Specializes in Med/Surg, Academics.

Depends on the med, the current, documented hospital problems, the reason for the refusal.

One thing no one has mentioned here is education. Knowing that some nurses will accept the refusal and leave it at that, I would encourage education to the patient, especially for a critical med like a BP med, an antiarrythmic, an antibiotic. Does the patient know why he/she is ordered the medication? Why are they refusing? Does the patient understand the relationship between their reason for admission and the med?

I had a patient with an MI and s/p stent placement with placement of one more stent scheduled in 5 weeks. Her lipid panel was covered in red values. Her A1c was 13. She was refusing her Lipitor because "I don't need that!" which, in my experience, is the number one reason that patients refuse. I went over the relationship between MI, high cholesterol, and diabetes. She changed her mind and took her Lipitor.

Critical thinking includes increasing your knowledge base about disease states, the relationship between them, the meds to treat them, and the side effects that would cause noncompliance. As a new nurse, you need to continue studying in order to educate your patients.

In my opinion, this thread isn't so much about a patient's refusal to take a med and calling the doc; it's also about what the nurse has done to educate the patient when faced with an initial refusal.

Thank you all for your insightful responses. They are all truly appreciated and have given me a lot to think about. Regarding LTC and acute care, I believe that the rules regarding care are the same but I believe that there are different expectations regarding LTC and acute care facilities, if this makes sense. I always do try to educate my patients regarding their medications and why they were ordered. Sometimes, however, no matter how much education you provide, the patient still does not want the medication. For example, I had a patient with a UTI diagnosis. She took an antibiotic for two days in a row. The third day, she refused to take the antibiotic. I told her about the negatives of stopping antibiotics but she insisted the antibiotic was making her urinate more frequently. I told her that urinary frequency was a symptom of UTI but she still did not want the antibiotic. Regarding BP meds, it is my thinking that the doctor has written parameters for a reason. For example, if the patient's BP is 110 and the order calls to hold the med if BP

I agree with a comment above that stated it is a critical thinking process. These type of situations will be different among nurses with different levels of experience and the many different practice areas.

When it comes to a BP medication in an area where continual vitals are not monitored I would be more inclined to hold the medication and recheck as needed.

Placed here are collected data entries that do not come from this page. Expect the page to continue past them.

(* ===== verification/SignRequest.v ===== *)
(** sign_request of src/src/arrow/sign.c: the headers that make the request of a
    device acceptable to the cloud. Its timestamp and signature are in static arrays
    of the memory, [p_const] properties point to them; the clock's time is an
    argument. *)
From S2P Require Import Prelude StateM LinkedList Property PropMap PropOwn Timer ArrowUtf8 HttpClient HttpSend HttpExchange HttpRequest HttpBuild Crypt GatewaySign.

Module SignRequest.
Import StateM Property PropMap PropOwn Utf8 HttpClient HttpSend HttpRequest HttpBuild Crypt.

Definition SIGN_BUFFER_LEN : Z := 512.

Section sign.
Context (malloc : memory -> Z -> option (Z * list Z)) (new_node : gmap Z Z -> option Z) (disp : list prop_type).
Context (literal : list Z -> Z).
Context `{Hashes} `{HttpClient.Buffers}.
Context (api_key secret_key default_api_key default_secret_key : Z).
Context (restore_key_setting : memory -> Z -> Z -> Z * memory).
(** The arrays [ts] (25 bytes) and [signature] (70). *)
Context (ts signature : Z).

(** The string behind a pointer. *)
Definition text_at (m : memory) (p : Z) : option (list Z) := b ← bytes_at m p; cstr b.

Definition strcat_at (m : memory) (p src : Z) : option memory := s ← text_at m src; GatewaySign.mem_strcat m p s.

Definition query_line (w : PropMap.world) (buffer node : Z) (m : memory) : option memory :=
  '(k, v) ← PropMap.node_of w node;
  m ← strcat_at m buffer (value k);
  m ← GatewaySign.mem_strcat m buffer (lit "=");
  m ← strcat_at m buffer (value v);
  GatewaySign.mem_strcat m buffer [13; 10].

(** [buffer] has SIGN_BUFFER_LEN bytes, whatever the queries need. *)
Definition get_canonical_string (w : PropMap.world) (m : memory) (buffer : Z) (req : http_request_t) : option memory :=
  m ← store_bytes m buffer 0 [0];
  LinkedList.for_each (LinkedList.nodes_fuel (PropMap.w_next w)) (fun _ => PropMap.w_next w) (query_line w buffer) (query req) m.

(** An operation on the keys and the hashes, in the memory of the properties. *)
Definition with_keys {A} (f : Crypt.M A) (st : Crypt.state) (w : PropMap.world) : option (A * Crypt.state * PropMap.world) :=
  '(a, st) ← f (Crypt.mk_state (PropMap.w_mem w) (static_sh st) (static_hmac st) (api st) (secret st));
  Some (a, st, PropMap.set_mem w (mem st)).

Definition add_header (w : PropMap.world) (req : http_request_t) (k v : Z) : option (PropMap.world * http_request_t) :=
  v ← p_const (PropMap.w_mem w) v;
  k ← p_const (PropMap.w_mem w) k;
  http_request_add_header malloc new_node disp w req k v.
Abbreviation name s := (literal (lit s)).

Definition canonical_query (w : PropMap.world) (req : http_request_t) : option (PropMap.world * Z) :=
  if query req =? NULL then Some (w, NULL) else
  '(p, b) ← malloc (PropMap.w_mem w) SIGN_BUFFER_LEN;
  m ← get_canonical_string w (<[p := (true, b)]> (PropMap.w_mem w)) p req;
  Some (PropMap.set_mem w m, p).

(** The request, signed into the array [signature]. *)
Definition put_signature (st : Crypt.state) (w : PropMap.world) (req : http_request_t) (canonicalQuery : Z) : option (Crypt.state * PropMap.world) :=
  let m := PropMap.w_mem w in
  '(heap, sig) ← m !! signature;
  tsb ← bytes_at m ts;
  uri ← bytes_at m (value (uri req));
  cq ← (if canonicalQuery =? NULL then Some None else b ← bytes_at m canonicalQuery; Some (Some b));
  p ← (if IS_EMPTY (payload req) then Some None else b ← bytes_at m (value (payload req)); Some (Some b));
  '(sig, st, w) ← with_keys (sign api_key secret_key default_api_key default_secret_key restore_key_setting sig tsb (meth req) uri cq p (lit "1" ++ [0])) st w;
  Some (st, PropMap.set_mem w (<[signature := (heap, sig)]> (PropMap.w_mem w))).

(** The part of sign_request behind the signature. *)
Definition closing_headers (w : PropMap.world) (req : http_request_t) : option (PropMap.world * http_request_t) :=
  '(w, req) ← add_header w req (name "x-arrow-signature") signature;
  v ← p_const (PropMap.w_mem w) (name "application/json");
  req ← http_request_set_content_type literal (PropMap.w_mem w) req v;
  '(w, req) ← add_header w req (name "Accept") (name "application/json");
  '(w, req) ← add_header w req (name "Connection") (name "Keep-Alive");
  '(w, req) ← add_header w req (name "Accept-Encoding") (name "gzip, deflate");
  add_header w req (name "User-Agent") (name "Eos").

Definition sign_request (now : Timer.timestamp) (st : Crypt.state) (w : PropMap.world) (req : http_request_t) : option (Crypt.state * PropMap.world * http_request_t) :=
  '(w, canonicalQuery) ← canonical_query w req;
  m ← store_bytes (PropMap.w_mem w) ts 0 (Timer.timestamp_string now ++ [0]);
  let w := PropMap.set_mem w m in
  k ← p_const m (name "x-arrow-apikey");
  '(rc, w, _) ← http_request_find_header malloc disp w req k None;
  '(st, w, req) ← (if rc <? 0 then
      '(p, st, w) ← with_keys (get_api_key api_key default_api_key restore_key_setting) st w;
      '(w, req) ← add_header w req (name "x-arrow-apikey") p; Some (st, w, req)
    else Some (st, w, req));
  '(w, req) ← add_header w req (name "x-arrow-date") ts;
  '(w, req) ← add_header w req (name "x-arrow-version") (name "1");
  '(st, w) ← put_signature st w req canonicalQuery;
  m ← mem_free (PropMap.w_mem w) canonicalQuery;
  let w := PropMap.set_mem w m in
  '(w, req) ← closing_headers w req;
  Some (st, w, req).

End sign.

(** ** Changes of the memory around a request *)

Lemma avoids_blocks a r hs qs : avoids a r hs qs -> a ∉ owned_blocks (owners r hs qs).
Proof.
  intros Ha (p & Hp & Hb)%owned_in. unfold prop_blocks in Hb. destruct (flags p =? dyn_flags); [|by apply not_elem_of_nil in Hb]. apply list_elem_of_singleton in Hb as ->. by apply (Ha p).
Qed.

(** An address that is not in the memory. *)
Lemma avoids_fresh m0 w r mt sc h u hs qs a : request_rep m0 w r mt sc h u hs qs -> w_mem w !! a = None -> a <> NULL -> avoids a r hs qs.
Proof.
  intros Hr Ha H0 p Hp <-. destruct (rr_owns _ _ _ _ _ _ _ _ _ Hr) as [Hh _]. rewrite Forall_forall in Hh. destruct (Hh p Hp) as [-> | [s [_ [[_ (b & Hb & _)] | (_ & _ & Hb)]]]]; [done | congruence..].
Qed.

(** A block of the memory that is left without what the request owns. *)
Lemma avoids_back m0 w r mt sc h u hs qs a b : request_rep m0 w r mt sc h u hs qs -> m0 !! a = Some (true, b) -> a <> NULL -> avoids a r hs qs.
Proof.
  intros Hr Ha H0 p Hp E. rewrite <- (rr_back _ _ _ _ _ _ _ _ _ Hr), delete_all_lookup in Ha. destruct (decide _) as [|Hn]; [done|]. apply Hn, owned_in. exists p. split; [done|].
  destruct (rr_owns _ _ _ _ _ _ _ _ _ Hr) as [Hh _]. rewrite Forall_forall in Hh. destruct (Hh p Hp) as [-> | [s [_ [[_ (x & Hx & _)] | (Hf & _)]]]].
  - by rewrite <- E in H0.
  - rewrite E in Hx. congruence.
  - unfold prop_blocks. rewrite Hf, E. left.
Qed.

Lemma delete_all_insert bs m (a : Z) b : a ∉ bs -> delete_all bs (<[a := b]> m) = <[a := b]> (delete_all bs m).
Proof.
  intros Ha. apply map_eq. intros x. rewrite delete_all_lookup. destruct (decide (x = a)) as [-> | Hne].
  - by rewrite decide_False, !lookup_insert_eq.
  - rewrite !lookup_insert_ne, delete_all_lookup by done. done.
Qed.

Lemma request_rep_frame m0 w m' r mt sc h u hs qs : request_rep m0 w r mt sc h u hs qs -> (forall p, p ∈ owners r hs qs -> m' !! value p = w_mem w !! value p) ->
  request_rep (delete_all (owned_blocks (owners r hs qs)) m') (set_mem w m') r mt sc h u hs qs.
Proof.
  intros [] Hm. assert (Hst : forall p s, p ∈ owners r hs qs -> stored (w_mem w) p s -> stored m' p s) by (intros p s Hp; by apply stored_same, Hm).
  assert (Hf : forall p, p ∈ fields r -> p ∈ owners r hs qs) by (intros p Hp; apply elem_of_app; by left).
  split; cbn [set_mem w_mem w_next w_nodes]; try done.
  - apply Hst; [|done]. apply Hf. by left.
  - apply Hst; [|done]. apply Hf. right. by left.
  - apply Hst; [|done]. apply Hf. do 2 right. by left.
  - apply Hst; [|done]. apply Hf. do 3 right. by left.
  - apply (map_rep_frame w); [done | done |]. intros p s Hp. apply Hst. unfold owners. rewrite !elem_of_app. by right; left.
  - apply (map_rep_frame w); [done | done |]. intros p s Hp. apply Hst. unfold owners. rewrite !elem_of_app. by right; right.
  - destruct rr_owns0 as [Hh Hn]. split; [|done]. rewrite Forall_forall in Hh |- *. intros p Hp. destruct (Hh p Hp) as [-> | [s Hs]]; [by left | right; exists s; by apply Hst].
Qed.

(** Another object is written, or made. *)
Lemma request_rep_insert m0 w r mt sc h u hs qs a b : request_rep m0 w r mt sc h u hs qs -> avoids a r hs qs ->
  request_rep (<[a := b]> m0) (set_mem w (<[a := b]> (w_mem w))) r mt sc h u hs qs.
Proof.
  intros Hr Ha. rewrite <- (rr_back _ _ _ _ _ _ _ _ _ Hr), <- delete_all_insert by by apply avoids_blocks. apply (request_rep_frame m0); [done|].
  intros p Hp. rewrite lookup_insert_ne; [done|]. by apply not_eq_sym, Ha.
Qed.

(** Another object is given back. *)
Lemma request_rep_delete m0 w r mt sc h u hs qs a : request_rep m0 w r mt sc h u hs qs -> avoids a r hs qs ->
  request_rep (delete a m0) (set_mem w (delete a (w_mem w))) r mt sc h u hs qs.
Proof.
  intros Hr Ha. rewrite <- (rr_back _ _ _ _ _ _ _ _ _ Hr). change (delete a (delete_all ?bs ?m)) with (delete_all [a] (delete_all bs m)). rewrite delete_all_comm.
  apply (request_rep_frame m0); [done|]. intros p Hp. unfold delete_all. cbn [foldr]. rewrite lookup_delete_ne; [done|]. by apply not_eq_sym, Ha.
Qed.

(** The content type, where there was none. *)
Lemma request_rep_content m0 w r mt sc h u hs qs k v ks vs : request_rep m0 w r mt sc h u hs qs -> content_type r = (p_null, p_null) ->
  stored (w_mem w) k ks -> stored (w_mem w) v vs -> prop_blocks k = [] -> prop_blocks v = [] ->
  request_rep m0 w (with_content_type r k v) mt sc h u hs qs.
Proof.
  intros [] Hct Hk Hv Bk Bv.
  assert (Hb : owned_blocks (owners (with_content_type r k v) hs qs) = owned_blocks (owners r hs qs)).
  { unfold owners, fields. cbn [meth scheme host uri payload content_type with_content_type fst snd]. rewrite Hct. unfold owned_blocks. rewrite !map_app, !concat_app.
    cbn [map concat fst snd]. rewrite Bk, Bv. done. }
  split; cbn [meth scheme host uri header query with_content_type]; try done.
  - split; [|rewrite Hb; apply rr_owns0]. destruct rr_owns0 as [Hh _]. unfold owners, fields in *. cbn [meth scheme host uri payload content_type with_content_type fst snd]. rewrite Hct in Hh. cbn [fst snd] in Hh.
    apply Forall_app in Hh as [Hf Hm]. apply Forall_app. split; [|done]. repeat (apply Forall_cons in Hf as [? Hf]; apply Forall_cons; split; [first [done | right; by eexists]|]). constructor.
  - by rewrite Hb.
Qed.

If it is an area that does VS Q4 hours I would just review the BP the next time the vitals were taken and inform the MD if he happens to be in the unit on rounds - I do not se the need to call him/her with the information as long as you provided documentation that explains why the med was held.

Holding and calling also depends on the medication and reason it has been held. If the patient has a concern about the med and refuses the medication I would think this should be relayed to the provider. IF missing the dose could lead to immediate harm call at once. If missing the dose could cause harm days later - then I would wait until he/she rounded. We hold drugs all the time for many reasons and if we think about the action of the missed and drug and how it impacts the patient then make our decisions from there we should be okay.